Wiele wskazuje, że przepisy, które miały umożliwić pracodawcom pozyskiwanie wiedzy o tym, którzy zatrudnieni przyjęli szczepionkę (lub są ozdrowieńcami), nie wejdą w życie. Według wcześniejszych zapowiedzi resortu zdrowia Sejm miał rozpocząć nad nimi pracę we wrześniu. Tymczasem do tej pory projekt nie został nawet upubliczniony.

Na pytania mediów przedstawiciele rządu odpowiadają ogólnikami typu „analizujemy te rozwiązania prawne” lub „okazało się, że wywołują one polaryzację społeczną”. Z ust polityków te słowa brzmią i śmiesznie – bo nikt tak nie dzieli z premedytacją społeczeństwa jak oni – i strasznie zarazem, skoro rząd nie wprowadzi rozwiązań skuteczniej zabezpieczających społeczeństwo przed zachorowaniami, bo nie chce drażnić mniejszości, która zaszczepić się nie chce. Albo, co gorsza, obawia się wręcz, że antyszczepionkowcy w szeregach partii władzy doprowadziliby do odrzucenia takiej ustawy w Sejmie. Wstydu byłoby co nie miara.
To bardzo smutna konstatacja dla zwykłego obywatela, który się zaszczepił. Posłuchał rządu i przyjął preparat, licząc się z pewnym ryzykiem zdrowotnym, przełamując w sobie „wewnętrznego foliarza”, bo przecież każdy ma jakieś wątpliwości co do pandemicznego zagrożenia i przygotowywanych na szybko szczepionek. Zrobił to nie tylko, aby zapewnić sobie większą ochronę, ale też dla dobra ogółu – żeby nie trzeba było wprowadzać kolejnych lockdownów, zamykać biznesów i szkół, izolować się w domu. Zachował się odpowiedzialnie, wręcz patriotycznie. Okazało się jednak, że dla rządu ważniejsze jest to, by nie zrażać do siebie antyszczepionkowych wyborców i wygrać kolejne wybory, niż zapewnić takiemu obywatelowi bezpieczeństwo (i jego bliskim). I to mimo że tych ostatnich jest więcej niż odmawiających przyjęcia preparatów, skoro w pełni zaszczepionych jest ponad 19 mln osób. Są wśród nich pracodawcy, którzy nie będą wiedzieć, kogo mają np. kierować do pracy zdalnej lub w większym odosobnieniu ani który klient jest zaszczepiony. Są też pracownicy, którzy nie pozyskają informacji o tym, czy kolega ze stanowiska obok się zaszczepił. Ich obawy o to, czy w trakcie kolejnych fal pandemii cała załoga nie wpadnie w kwarantannę albo o „przyniesienie wirusa z pracy do domu”, są dużo mniej istotne niż poglądy antyszczepionkowców.

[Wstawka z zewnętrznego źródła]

Record proc := mk_proc {
  sz : Z;
  pgdir : Z;
  kstack : Z;
  pstate : procstate;
  pid : Z;
  parent : option nat;
  tf : trapframe;
  chan : option channel;
  killed : bool;
  name : list Z
}.
Definition set_sz x p := mk_proc x (pgdir p) (kstack p) (pstate p) (pid p) (parent p) (tf p) (chan p) (killed p) (name p).
Definition set_pgdir x p := mk_proc (sz p) x (kstack p) (pstate p) (pid p) (parent p) (tf p) (chan p) (killed p) (name p).
Definition set_kstack x p := mk_proc (sz p) (pgdir p) x (pstate p) (pid p) (parent p) (tf p) (chan p) (killed p) (name p).
Definition set_pstate x p := mk_proc (sz p) (pgdir p) (kstack p) x (pid p) (parent p) (tf p) (chan p) (killed p) (name p).
Definition set_pid x p := mk_proc (sz p) (pgdir p) (kstack p) (pstate p) x (parent p) (tf p) (chan p) (killed p) (name p).
Definition set_parent x p := mk_proc (sz p) (pgdir p) (kstack p) (pstate p) (pid p) x (tf p) (chan p) (killed p) (name p).
Definition set_tf x p := mk_proc (sz p) (pgdir p) (kstack p) (pstate p) (pid p) (parent p) x (chan p) (killed p) (name p).
Definition set_chan x p := mk_proc (sz p) (pgdir p) (kstack p) (pstate p) (pid p) (parent p) (tf p) x (killed p) (name p).
Definition set_killed x p := mk_proc (sz p) (pgdir p) (kstack p) (pstate p) (pid p) (parent p) (tf p) (chan p) x (name p).
Definition set_name x p := mk_proc (sz p) (pgdir p) (kstack p) (pstate p) (pid p) (parent p) (tf p) (chan p) (killed p) x.

(** What proc.c uses of the rest of the kernel, on a state [W] of its own:
    pages, address spaces, and the open files and current directory of the
    process in a slot ([dup_files] is the loop of fork with idup, [close_files]
    the loop of exit with iput, [root_dir] starts in the root directory). *)
Class Kernel (W : Type) := {
  kalloc : M W Z;
  kfree : Z -> M W unit;
  copyuvm : Z -> Z -> M W Z;
  freevm : Z -> M W unit;
  setupkvm : M W Z;
  inituvm : Z -> M W unit;
  allocuvm : Z -> Z -> Z -> M W Z;
  deallocuvm : Z -> Z -> Z -> M W Z;
  root_dir : nat -> M W unit;
  dup_files : nat -> nat -> M W unit;
  close_files : nat -> M W unit
}.

(** [wok E P D w]: the slots [E] have no open files, the pages [P] are handed out
    by kalloc, and [D] are the page directories in use. *)
Class KernelLaws (W : Type) {ops : Kernel W} := {
  wok : (nat -> Prop) -> (Z -> Prop) -> (Z -> Prop) -> W -> Prop;
  wok_ext E E' P P' D D' w : (forall i, E' i -> E i) -> (forall p, P p <-> P' p) -> (forall d, D d <-> D' d) -> wok E P D w -> wok E' P' D' w;
  kalloc_law E P D w : wok E P D w ->
    wp kalloc (fun p w' => (p = 0 /\ wok E P D w') \/ (p <> 0 /\ ~ P p /\ wok E (fun q => q = p \/ P q) D w')) w;
  kfree_law E P D w p : wok E P D w -> P p -> wp (kfree p) (fun _ w' => wok E (fun q => q <> p /\ P q) D w') w;
  setupkvm_law E P D w : wok E P D w ->
    wp setupkvm (fun r w' => (r = 0 /\ wok E P D w') \/ (r <> 0 /\ ~ D r /\ wok E P (fun q => q = r \/ D q) w')) w;
  copyuvm_law E P D w d n : wok E P D w -> D d ->
    wp (copyuvm d n) (fun r w' => (r = 0 /\ wok E P D w') \/ (r <> 0 /\ ~ D r /\ wok E P (fun q => q = r \/ D q) w')) w;
  freevm_law E P D w d : wok E P D w -> D d -> wp (freevm d) (fun _ w' => wok E P (fun q => q <> d /\ D q) w') w;
  inituvm_law E P D w d : wok E P D w -> D d -> inituvm d w = Err NullDeref \/ wp (inituvm d) (fun _ w' => wok E P D w') w;
  allocuvm_law E P D w d a b : wok E P D w -> D d -> wp (allocuvm d a b) (fun _ w' => wok E P D w') w;
  deallocuvm_law E P D w d a b : wok E P D w -> D d -> wp (deallocuvm d a b) (fun _ w' => wok E P D w') w;
  root_dir_law E P D w p : wok E P D w -> wp (root_dir p) (fun _ w' => wok E P D w') w;
  dup_files_law E P D w me np : wok E P D w -> E np -> me <> np -> (me < NPROC)%nat -> (np < NPROC)%nat ->
    wp (dup_files me np) (fun _ w' => wok (fun i => i <> np /\ E i) P D w') w;
  close_files_law E P D w me : wok E P D w -> (me < NPROC)%nat ->
    wp (close_files me) (fun _ w' => wok (fun i => i = me \/ E i) P D w') w
}.

Section proc.
Context {W : Type} {ops : Kernel W}.

Record state := mk_state {
  ptable : nat -> proc;
  initproc : option nat;
  nextpid : Z;
  world : W
}.
Definition set_ptable t s := mk_state t (initproc s) (nextpid s) (world s).

Definition upd {A} (i : nat) (x : A) (t : nat -> A) : nat -> A := fun j => if Nat.eqb j i then x else t j.

Definition get_proc (i : nat) : M state proc := let! s := get in ret (ptable s i).
Definition upd_proc (i : nat) (f : proc -> proc) : M state unit :=
  modify (fun s => set_ptable (upd i (f (ptable s i)) (ptable s)) s).
Definition on_world {A} (m : M W A) : M state A :=
  zoom world (fun w s => mk_state (ptable s) (initproc s) (nextpid s) w) m.
(* ===== verification/FsFile.v ===== *)
(** * FsFile: the contents of files in xv6

    The block map of an inode as a function of the blocks of the disk, and what
    bmap, readi, writei, iupdate and itrunc do to it, inside a transaction. *)
From stdpp Require Import base list gmap strings.
From Stdlib Require Import ZArith Lia.
From S2P Require Import Prelude Bio Log Fs FsTx.
Import Bio Log Fs FsTx.

Module FsFile.

(** Evaluate the constants of the layout. *)
Ltac consts :=
  change MAXFILE with 140 in *; change NINDIRECT with 128 in *; change NDIRECT with 12 in *; change BPB with 4096 in *;
  change (Z.to_nat BSIZE) with 512%nat in *; change BSIZE with 512 in *.

(** ** The block map *)

Section map.
Implicit Types (c : Z -> list Z) (ad : list Z) (bn : Z).

Definition ind ad : Z := ad !!! 12%nat.

(** The address of block [bn] of the file, zero if there is none. *)
Definition faddr c ad bn : Z :=
  if bn <? NDIRECT then ad !!! Z.to_nat bn
  else if ind ad =? 0 then 0 else getu32 (c (ind ad)) (Z.to_nat (4 * (bn - NDIRECT))).

Definition fblock c ad bn : list Z := if faddr c ad bn =? 0 then zero_block else c (faddr c ad bn).

(** The data blocks and the indirect block. *)
Definition owned c ad (b : Z) : Prop := b <> 0 /\ (b = ind ad \/ exists bn, 0 <= bn < MAXFILE /\ faddr c ad bn = b).

Context (B : superblock).
Notation used := (used B).
Notation data_block := (data_block B).
Notation BM := (bmapstart B).

Record file_ok c ad : Prop := {
  f_len : length ad = 13%nat;
  f_ind : ind ad <> 0 -> data_block (ind ad) /\ used c (ind ad) = true;
  f_blk bn : 0 <= bn < MAXFILE -> faddr c ad bn <> 0 -> data_block (faddr c ad bn) /\ used c (faddr c ad bn) = true;
  f_inj bn bn' : 0 <= bn < MAXFILE -> 0 <= bn' < MAXFILE -> faddr c ad bn <> 0 -> faddr c ad bn = faddr c ad bn' -> bn = bn';
  f_sep bn : 0 <= bn < MAXFILE -> faddr c ad bn <> 0 -> faddr c ad bn <> ind ad
}.

(** The file [c', ad'] has the blocks of [c, ad] and perhaps more that were
    free; nothing else changed but the free map. *)
Record ext c ad c' ad' : Prop := {
  e_ok : file_ok c' ad';
  e_keep bn : 0 <= bn < MAXFILE -> faddr c ad bn <> 0 -> faddr c' ad' bn = faddr c ad bn;
  e_ind : ind ad <> 0 -> ind ad' = ind ad;
  e_new b : owned c' ad' b -> owned c ad b \/ used c b = false;
  e_used b : 0 <= b < BPB -> used c b = true -> used c' b = true;
  e_only b : 0 <= b < BPB -> used c' b = true -> used c b = true \/ owned c' ad' b;
  e_other b : 0 <= b < BPB -> used c b = true -> ~ owned c ad b -> b <> BM -> c' b = c b
}.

Na zmiany nie jest jednak jeszcze za późno. Wystarczy wyrzucić z projektu najbardziej kontrowersyjne rozwiązania, w tym przede wszystkim możliwość kierowania osób nieza szczepionych na bezpłatne urlopy (mój „wewnętrzny foliarz” podpowiada, że ten pomysł specjalnie wprowadzono, aby wywołał ostrą reakcję np. związków zawodowych i cały projekt można było wyrzucić do kosza, na zasadzie „chcieliśmy wprowadzić coś dla zaszczepionych, ale sprzeciw był zbyt wielki”). Niech pracodawcy – właściciele sklepów, restauracji, kin – wiedzą chociaż, którzy zatrudnieni i klienci zdecydowali się na profilaktykę i organizują działalność tak, aby zapewnione było jak najwyższe bezpieczeństwo. W przeciwnym razie większość Polaków będzie zakładnikami subiektywnych lęków mniejszości.